2.2.3.6 Traditional breeding programmes (Q 2.4: On the support for genetic modification programmes by traditional breeding programmes)

Respondents commented on the integration of their tree genetic modification projects with traditional breeding programmes. Of a total of 68 projects involving GM trees (in 23 organizations), 27 (40 percent) reported full integration with traditional breeding projects.

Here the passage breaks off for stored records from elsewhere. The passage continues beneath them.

(** * The Windows Storage Server iSCSI volume driver

    A shallow embedding of [cinder/volume/drivers/windows/windows.py]
    (class [WindowsDriver]) and of
    [cinder/volume/drivers/windows/windows_common.py] (class
    [WindowsCommon]), and the properties of the driver's lifecycle
    operations.

    Python code that talks to WMI, to the file system, to [qemu-img] and to
    the image service is effectful and may raise.  It is embedded in a state
    and exception monad [Py] over a [world]: the WMI object store of the
    host, its files, the image service and the trace of what the driver
    asked of them. *)

From Stdlib Require Import ZArith String Ascii List.
From stdpp Require Import base option list gmap strings pretty.

Local Open Scope Z_scope.
Local Open Scope string_scope.
Local Open Scope list_scope.

(** ** Python values and exceptions *)

(** The exceptions that reach the driver: those of Python itself; [x_wmi],
    the exception of the [wmi] module, with [com_error.excepinfo[2]], the
    text the COM server gave; and the classes of [cinder.exception] under
    their own names, [ImageUnacceptable] being the specification's
    UnacceptableImage and [VolumeBackendAPIException] its backend-API
    exception. *)
Inductive exn :=
| IndexError
| ValueError
| AttributeError
| IOError (path : string)
| OSError (path : string)
| x_wmi (excepinfo2 : string)
| ImageNotFound (image_id : string)
| ImageUnacceptable (image_id reason : string)
| VolumeBackendAPIException (data : string)
| ServiceError (what : string).

(** The values the driver stores in dictionaries, passes to WMI and hands to
    the logger. *)
Inductive pyval :=
| PyNone
| PyBool (b : bool)
| PyInt (z : Z)
| PyStr (s : string)
| PyExn (e : exn).

(** ** Orchestrator records *)

Record Volume := {
  vol_id : string;
  vol_name : string;
  vol_size : Z;
  vol_provider_location : string;
  vol_provider_auth : option string
}.
Lemma keeps_step i w : keeps w (step i w).
Proof.
  destruct i as [r adapter|c event arg|k r]; cbn [step].
  - apply keeps_handle.
  - unfold emit. destruct (clients w !! c); [apply keeping_run_listeners|apply keeps_refl].
  - unfold settle_qr. destruct (pending w !! k) as [t|]; [|apply keeps_refl].
    eapply keeps_trans; [|apply keeping_resume_qr]. split; eauto.
Qed.

(** The HTTP handlers leave every existing session object as it is. *)
Lemma handle_heap adapter r w l s :
  heap w !! l = Some s → heap (snd (handle adapter r w)) !! l = Some s.
Proof.
  intros Hs.
  destruct (handle_logged adapter r w)
    as [(cs & ls & -> & _)|(q & _ & _ & Hl & Hacc & ->)]; [done|].
  rewrite (initSession_fresh _ _ Hl Hacc). fields. by apply lookup_app_l_Some.
Qed.

(** ** Send: validation, readiness, recipient *)

(** C2. A Send request, in the command form or the link form, from which
    [sessionId], [to] or [text] is missing is answered with the 400
    validation rejection and leaves the world as it was: nothing is added
    to the recorded calls, so the registry is not consulted and the
    adapter's [sendMessage] is not invoked. *)
Theorem send_missing_field_rejected adapter p w :
  missing (sessionId p) ∨ missing (to p) ∨ missing (text p) →
  (post_send adapter p w =
     (Normal (Response 400 (Json [("error", JsonString "Missing sessionId, to, or text")])), w) ∧
   get_send adapter p w =
     (Normal (Response 400 (Text "❌ Missing sessionId, to, or text")), w)) ∧
  registry_calls (calls (snd (post_send adapter p w))) = registry_calls (calls w) ∧
  registry_calls (calls (snd (get_send adapter p w))) = registry_calls (calls w) ∧
  sends (calls (snd (post_send adapter p w))) = sends (calls w) ∧
  sends (calls (snd (get_send adapter p w))) = sends (calls w).
Proof.
  intros Hm. assert (valid p = false) as Hp.
  { apply valid_false. unfold missing in Hm. destruct Hm as [-> | [-> | ->]]; auto. }
  by rewrite post_send_invalid, get_send_invalid.
Qed.

Lemma send_missing_field_rejected_witness :
  let p := Params (JStr "s1") JUndefined (JStr "hi") in
  (post_send Sent p paired =
     (Normal (Response 400 (Json [("error", JsonString "Missing sessionId, to, or text")])),
      paired) ∧
   get_send Sent p paired =
     (Normal (Response 400 (Text "❌ Missing sessionId, to, or text")), paired)) ∧
  registry_calls (calls (snd (post_send Sent p paired))) = registry_calls (calls paired) ∧
  registry_calls (calls (snd (get_send Sent p paired))) = registry_calls (calls paired) ∧
  sends (calls (snd (post_send Sent p paired))) = sends (calls paired) ∧
  sends (calls (snd (get_send Sent p paired))) = sends (calls paired).
Proof.
  apply (send_missing_field_rejected Sent (Params (JStr "s1") JUndefined (JStr "hi")) paired).
  right; left; reflexivity.
Defined.

Lemma not_ready w id :
  sessions w !! id = None ∨
  (∃ l s, sessions w !! id = Some l ∧ heap w !! l = Some s ∧ ready s = false) →
  ready_session w id = None.
Proof.
  unfold ready_session, session_of.
  intros [->|(l & s & -> & Hs & Hr)]; cbn; [done|]. rewrite Hs. cbn. by rewrite Hr.
Qed.

(** C3. A Send request with all three fields present whose session is
    absent from the registry, or present with [ready] false, is answered
    with 503 "Session not ready" in both forms; the only call made is the
    registry lookup, the adapter's [sendMessage] is not invoked, and the
    answer presents neither the validation rejection (400) nor an adapter
    failure (500). *)
Theorem send_not_ready_rejected adapter p w :
  truthy (sessionId p) = true → truthy (to p) = true → truthy (text p) = true →
  sessions w !! sessionId p = None ∨
  (∃ l s, sessions w !! sessionId p = Some l ∧ heap w !! l = Some s ∧ ready s = false) →
  let w' := logged w [SessionsGet (sessionId p)] [] in
  post_send adapter p w =
    (Normal (Response 503 (Json [("error", JsonString "Session not ready")])), w') ∧
  get_send adapter p w = (Normal (Response 503 (Text "⏳ Session not ready")), w') ∧
  sends (calls w') = sends (calls w) ∧
  ∀ r, r = fst (post_send adapter p w) ∨ r = fst (get_send adapter p w) →
       presents r NotReadyRejection ∧ ¬ presents r ValidationRejection ∧
       ∀ msg, ¬ presents r (AdapterFailure msg).
Proof.
  intros Hi Ht Hx Hs w'.
  assert (valid p = true) as Hp by (unfold valid; by rewrite Hi, Ht, Hx).
  apply not_ready in Hs.
  rewrite post_send_not_ready, get_send_not_ready by done.
  split; [done|]. split; [done|]. split.
  - unfold w', logged, sends. fields. rewrite omap_app. cbn. by rewrite app_nil_r.
  - intros r [-> | ->]; cbn; (split; [done|]); (split; [lia|]); intros msg [? _]; lia.
Qed.

Lemma send_not_ready_rejected_witness :
  let p := Params (JStr "s2") (JStr "15551234567") (JStr "hi") in
  let w' := logged paired [SessionsGet (JStr "s2")] [] in
  post_send Sent p paired =
    (Normal (Response 503 (Json [("error", JsonString "Session not ready")])), w') ∧
  get_send Sent p paired = (Normal (Response 503 (Text "⏳ Session not ready")), w') ∧
  sends (calls w') = sends (calls paired) ∧
  ∀ r, r = fst (post_send Sent p paired) ∨ r = fst (get_send Sent p paired) →
       presents r NotReadyRejection ∧ ¬ presents r ValidationRejection ∧
       ∀ msg, ¬ presents r (AdapterFailure msg).
Proof.
  apply (send_not_ready_rejected Sent (Params (JStr "s2") (JStr "15551234567") (JStr "hi")) paired);
    [reflexivity|reflexivity|reflexivity|left; reflexivity].
Defined.

Lemma new_calls w cs ls : drop (length (calls w)) (calls (logged w cs ls)) = cs.
Proof. unfold logged. fields. apply drop_app_length. Qed.

Lemma new_calls_none w : drop (length (calls w)) (calls w) = [].
Proof. apply drop_all. Qed.

(** C9. Whenever a Send request, in either form, reaches the adapter, the
    recipient identifier passed to [sendMessage] is the caller-supplied
    [to] (as the template literal renders it; a string is rendered as
    itself) followed by the fixed suffix "@c.us", and the message passed is
    the caller-supplied [text].  The suffix is a constant of the program,
    and the two forms make the same adapter invocations. *)
Theorem recipient_is_to_plus_suffix adapter p w c chatId txt :
  (c, chatId, txt) ∈ sends (drop (length (calls w)) (calls (snd (post_send adapter p w)))) ∨
  (c, chatId, txt) ∈ sends (drop (length (calls w)) (calls (snd (get_send adapter p w)))) →
  chatId = ToString (to p) +:+ suffix ∧
  (∀ s, to p = JStr s → chatId = s +:+ "@c.us") ∧
  txt = text p ∧
  sends (calls (snd (post_send adapter p w))) = sends (calls (snd (get_send adapter p w))).
Proof.
  destruct (valid p) eqn:Hp.
  - destruct (ready_session w (sessionId p)) as [s|] eqn:Hr.
    + destruct (post_send_ready_logged adapter p w s Hp Hr) as (r1 & ls1 & ->).
      destruct (get_send_ready_logged adapter p w s Hp Hr) as (r2 & ls2 & ->).
      cbn [snd]. rewrite !new_calls. unfold try_calls.
      destruct (renders (to p)); cbn;
        [|intros [Hin|Hin]; by apply elem_of_nil in Hin].
      intros [Hin|Hin]; apply list_elem_of_singleton in Hin as [= -> -> ->];
        (split; [done|]); (split; [by intros s' ->|]); by split.
    + rewrite post_send_not_ready, get_send_not_ready by done.
      cbn [snd]. rewrite !new_calls. cbn. intros [Hin|Hin]; by apply elem_of_nil in Hin.
  - rewrite post_send_invalid, get_send_invalid by done.
    cbn [snd]. rewrite !new_calls_none. cbn. intros [Hin|Hin]; by apply elem_of_nil in Hin.
Qed.

Lemma recipient_is_to_plus_suffix_witness :
  "15551234567@c.us" = ToString (to s1) +:+ suffix ∧
  (∀ s, to s1 = JStr s → "15551234567@c.us" = s +:+ "@c.us") ∧
  JStr "hi" = text s1 ∧
  sends (calls (snd (post_send Sent s1 paired))) = sends (calls (snd (get_send Sent s1 paired))).
Proof.
  apply (recipient_is_to_plus_suffix Sent s1 paired 0 "15551234567@c.us" (JStr "hi")).
  left. vm_compute. constructor.
Defined.

(** ** The two forms of Send *)

(** C1, as stated, fails.  With the session of the scenario paired and
    the adapter rejecting with "socket closed", the command form answers
    500 with that message in its body, while the link form answers 500
    with a fixed text in which the message does not occur.  So the link
    form does not present every outcome the command form presents. *)
Lemma link_form_drops_failure_message :
  let adapter := Rejected (Error "socket closed") in
  fst (post_send adapter s1 paired) =
    Normal (Response 500 (Json [("error", JsonString "socket closed")])) ∧
  fst (get_send adapter s1 paired) = Normal (Response 500 (Text "❌ Failed to send message")) ∧
  presents (fst (post_send adapter s1 paired)) (AdapterFailure "socket closed") ∧
  ¬ presents (fst (get_send adapter s1 paired)) (AdapterFailure "socket closed") ∧
  ¬ link_form_same_semantics.
Proof.
  cbn zeta. split; [reflexivity|]. split; [reflexivity|].
  assert (presents (fst (post_send (Rejected (Error "socket closed")) s1 paired))
            (AdapterFailure "socket closed")) as Hpost by (vm_compute; by split).
  assert (¬ presents (fst (get_send (Rejected (Error "socket closed")) s1 paired))
              (AdapterFailure "socket closed")) as Hget.
  { vm_compute. intros [_ H]. discriminate H. }
  split; [done|]. split; [done|].
  intros H. apply Hget, H, Hpost.
Qed.

Lemma ready_session_renders w id s :
  reachable w ∨ renders id = true → ready_session w id = Some s → renders id = true.
Proof.
  intros [Hw%reachable_wf|Hid] Hr; [|done].
  unfold ready_session, session_of in Hr.
  destruct (sessions w !! id) as [l|] eqn:Hl; [|done].
  by apply (wf_renders _ Hw _ _ Hl).
Qed.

Nine respondents (13 percent) reported that either connections or the development of an integrated approach were weak, 29 (43 percent) indicated that their tree genetic modification projects were not integrated at all with traditional breeding projects. A further respondent who represented three projects (4 percent) made the statement that there are no links seen, and no links are anticipated.

2.2.3.7 Vegetative multiplication (Q 2.5: On the support for genetic modification programmes by vegetative propagation programmes)

Comments were requested on the integration of tree genetic modification projects with vegetative propagation projects. Of a total of 68 projects involving GM trees
(in 23 organizations), 23 (34 percent) reported full integration with clonal multiplication projects. Seventeen (25 percent) respondents reported weak connections or connections in development, while 21 (31 percent) had no integration with such programmes. Seven
(10 percent) of the respondents did not offer any information under this heading.

2.2.3.8 Other research (Q 2.6: The scope of genetic modification projects underpinning other research goals)

Under this question, respondents were asked about research projects that use genetic modification technology but do not anticipate deploying GM trees in commercial forestry. Of the 23 organizations using tree genetic modification, 15 (65 percent) reported underpinning research, seven (30 percent) answered ‘no’ and one (5 percent) did not respond. Of those organizations that did not use genetic modification for trees (27 out of 49 respondents, or
55 percent), 17 (63 percent) did not respond to this question. Eight of them (30 percent) reported no non-tree research in genetic modification, while two (7 percent) reported such research.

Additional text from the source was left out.